Data section start

(** * storaj: the Store / Collection persistence and identity model

    A shallow embedding of [src/store.ts] and the properties of its
    collections, its codec and its persistence, with the validation of
    the earlier prototype of [src/main.ts].

    Conventions of the embedding.
    - A JavaScript object is a finite map from property names to values
      ([gmap string JSValue]): property order is not observable by any
      code of the store, and two objects with the same properties are
      the same record "field for field".
    - An ECMAScript [Map] is an insertion-ordered association list
      ([JSMap.t]); its keys here are always of type [Index].
    - A JSON text is represented by its syntax tree ([JSON]); the
      characters of the text are not modelled. [JSON_stringify] and
      [JSON_parse] go between values and texts.
    - Mutation is explicit state passing: a method returns the state of
      its receiver after the call together with its completion
      ([Result]); a [Throw] carries the state at the point of the throw.
    - [async] methods are run to completion ([await] is sequencing).
    - [dirname] of the [path] module is a parameter; the [fs] module is
      a world of directories and files ([Fs.World]) that records the
      calls made to it.
    [query] hands the records to [executeQuery] of [./query] and
    [aggregate] is empty; neither is part of the embedding. *)

From stdpp Require Import gmap strings list fin_maps.
From Stdlib Require Import ZArith Ascii.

Data section end

Your instructions |
In the answer, please give only the lines from the line containing "its receiver after" through the final line of the data, copied exactly.

Exercise response |
      its receiver after the call together with its completion
      ([Result]); a [Throw] carries the state at the point of the throw.
    - [async] methods are run to completion ([await] is sequencing).
    - [dirname] of the [path] module is a parameter; the [fs] module is
      a world of directories and files ([Fs.World]) that records the
      calls made to it.
    [query] hands the records to [executeQuery] of [./query] and
    [aggregate] is empty; neither is part of the embedding. *)

From stdpp Require Import gmap strings list fin_maps.
From Stdlib Require Import ZArith Ascii.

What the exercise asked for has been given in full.